**What the exercise asks:**
Among the entries that follow, the required portion opens with the line containing "c' = Some (Tabs._config Sample.root)" and closes with the line containing "assert (Qceiling q - 1 < Qfloor q + 1)%Z". Give that portion again exactly, and nothing else.

**Records provided:**
(** X22.  A slot change re-selects the current tab in silence.  On an
    initialised root whose index is a number, [onSlotchange] completes; the
    root's [activeTabIndex] and the [tabChange] events already emitted are as
    before, the container in use (the one just found, else the one already
    known) has the root's configuration and is on the root's tab, and the
    toolbar in use has been sent [setActiveTab] with that tab. *)
Theorem onSlotchange_reselects
    (foundContainer : option Container.Container)
    (foundToolbar : option Toolbar.Toolbar) (s : Tabs.SuperTabs) :
  Tabs.initResolved s = true ->
  jeq (Tabs.activeTabIndex s) (Tabs.activeTabIndex s) = true ->
  exists s' : Tabs.SuperTabs,
    TabsHandlers.onSlotchange foundContainer foundToolbar s = Some s'
    /\ Tabs.activeTabIndex s' = Tabs.activeTabIndex s
    /\ Tabs.tabChange s' = Tabs.tabChange s
    /\ (forall c : Container.Container,
          match foundContainer with Some c0 => Some c0 | None => Tabs.container s end
          = Some c ->
          exists c' : Container.Container,
            Tabs.container s' = Some c'
            /\ Container.config c' = Some (Tabs._config s)
            /\ Container.strict_eq (Tabs.activeTabIndex s)
                 (Container._activeTabIndex c') = true)
    /\ Tabs.toolbar s'
       = option_map
           (fun t => Toolbar.setActiveTab (Tabs.activeTabIndex s) true true
                       (Toolbar.set_config (Some (Tabs._config s)) t))
           (match foundToolbar with Some t0 => Some t0 | None => Tabs.toolbar s end).
Proof.
  intros Hres Hnum. unfold TabsHandlers.onSlotchange.
  destruct (indexChildren_keeps foundContainer foundToolbar s)
    as [Kt [Ka [Kr [Kc Ktb]]]].
  set (s1 := Tabs.indexChildren foundContainer foundToolbar s) in *.
  rewrite Kr, Hres.
  destruct (selectTab_step (Tabs.activeTabIndex s1) true false s1
              (indexChildren_configured foundContainer foundToolbar s))
    as [s' [Hrun [Ha [Htc [Hsome [_ Htb]]]]]].
  exists s'. split; [exact Hrun|].
  split; [rewrite Ha; exact Ka|].
  split; [rewrite Htc; exact Kt|].
  split.
  - intros c Hc. rewrite Hc in Kc. cbn [option_map] in Kc.
    destruct (Hsome _ Kc) as [c' [H1 [H2 H3]]].
    exists c'. split; [exact H1|]. split; [rewrite H2; reflexivity|].
    rewrite <- Ka. apply H3. rewrite Ka. exact Hnum.
  - rewrite Htb, Ktb, Ka.
    destruct (match foundToolbar with Some t0 => Some t0 | None => Tabs.toolbar s end);
      reflexivity.
Qed.

Lemma onSlotchange_reselects_witness :
  Tabs.initResolved Sample.root = true
  /\ jeq (Tabs.activeTabIndex Sample.root) (Tabs.activeTabIndex Sample.root) = true
  /\ exists s' : Tabs.SuperTabs,
       TabsHandlers.onSlotchange (Some (Sample.dragging 900 3)) None Sample.root
       = Some s'
       /\ Tabs.activeTabIndex s' = Tabs.activeTabIndex Sample.root
       /\ Tabs.tabChange s' = Tabs.tabChange Sample.root
       /\ (forall c : Container.Container,
             Some (Sample.dragging 900 3) = Some c ->
             exists c' : Container.Container,
               Tabs.container s' = Some c'
               /\ Container.config c' = Some (Tabs._config Sample.root)
               /\ Container.strict_eq (Tabs.activeTabIndex Sample.root)
                    (Container._activeTabIndex c') = true)
       /\ Tabs.toolbar s'
          = option_map
              (fun t => Toolbar.setActiveTab (Tabs.activeTabIndex Sample.root) true true
                          (Toolbar.set_config (Some (Tabs._config Sample.root)) t))
              (Tabs.toolbar Sample.root).
Proof.
  split; [reflexivity|]. split; [reflexivity|].
  apply (onSlotchange_reselects (Some (Sample.dragging 900 3)) None Sample.root);
    reflexivity.
Defined.

(** ** The toolbar's indicator *)

Lemma Qceiling_cases (q : Q) :
  (q == inject_Z (Qfloor q) /\ Qceiling q = Qfloor q)
  \/ (inject_Z (Qfloor q) < q /\ Qceiling q = (Qfloor q + 1)%Z).
Proof.
  pose proof (Qfloor_le q) as Hf. pose proof (Qlt_floor q) as Hf'.
  pose proof (Qle_ceiling q) as Hc. pose proof (Qceiling_lt q) as Hc'.
  destruct (Qeq_dec q (inject_Z (Qfloor q))) as [E|E].
  - left. split; [exact E|].
    assert (Qceiling q - 1 < Qfloor q)%Z
      by (rewrite Zlt_Qlt; rewrite <- E; exact Hc').
    assert (Qfloor q <= Qceiling q)%Z
      by (rewrite Zle_Qle; eapply Qle_trans; eassumption).
    lia.
  - right. assert (inject_Z (Qfloor q) < q) as Hlt.
    { apply Qle_lteq in Hf. destruct Hf as [Hf|Hf]; [exact Hf|].
      exfalso. apply E. symmetry. exact Hf. }
    split; [exact Hlt|].
    assert (Qfloor q < Qceiling q)%Z
      by (rewrite Zlt_Qlt; eapply Qlt_le_trans; eassumption).
    assert (Qceiling q - 1 < Qfloor q + 1)%Z
      by (rewrite Zlt_Qlt; eapply Qlt_trans; eassumption).
    lia.
Qed.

**Response to the task:**
               /\ Container.config c' = Some (Tabs._config Sample.root)
               /\ Container.strict_eq (Tabs.activeTabIndex Sample.root)
                    (Container._activeTabIndex c') = true)
       /\ Tabs.toolbar s'
          = option_map
              (fun t => Toolbar.setActiveTab (Tabs.activeTabIndex Sample.root) true true
                          (Toolbar.set_config (Some (Tabs._config Sample.root)) t))
              (Tabs.toolbar Sample.root).
Proof.
  split; [reflexivity|]. split; [reflexivity|].
  apply (onSlotchange_reselects (Some (Sample.dragging 900 3)) None Sample.root);
    reflexivity.
Defined.

(** ** The toolbar's indicator *)

Lemma Qceiling_cases (q : Q) :
  (q == inject_Z (Qfloor q) /\ Qceiling q = Qfloor q)
  \/ (inject_Z (Qfloor q) < q /\ Qceiling q = (Qfloor q + 1)%Z).
Proof.
  pose proof (Qfloor_le q) as Hf. pose proof (Qlt_floor q) as Hf'.
  pose proof (Qle_ceiling q) as Hc. pose proof (Qceiling_lt q) as Hc'.
  destruct (Qeq_dec q (inject_Z (Qfloor q))) as [E|E].
  - left. split; [exact E|].
    assert (Qceiling q - 1 < Qfloor q)%Z
      by (rewrite Zlt_Qlt; rewrite <- E; exact Hc').
    assert (Qfloor q <= Qceiling q)%Z
      by (rewrite Zle_Qle; eapply Qle_trans; eassumption).
    lia.
  - right. assert (inject_Z (Qfloor q) < q) as Hlt.
    { apply Qle_lteq in Hf. destruct Hf as [Hf|Hf]; [exact Hf|].
      exfalso. apply E. symmetry. exact Hf. }
    split; [exact Hlt|].
    assert (Qfloor q < Qceiling q)%Z
      by (rewrite Zlt_Qlt; eapply Qlt_le_trans; eassumption).
    assert (Qceiling q - 1 < Qfloor q + 1)%Z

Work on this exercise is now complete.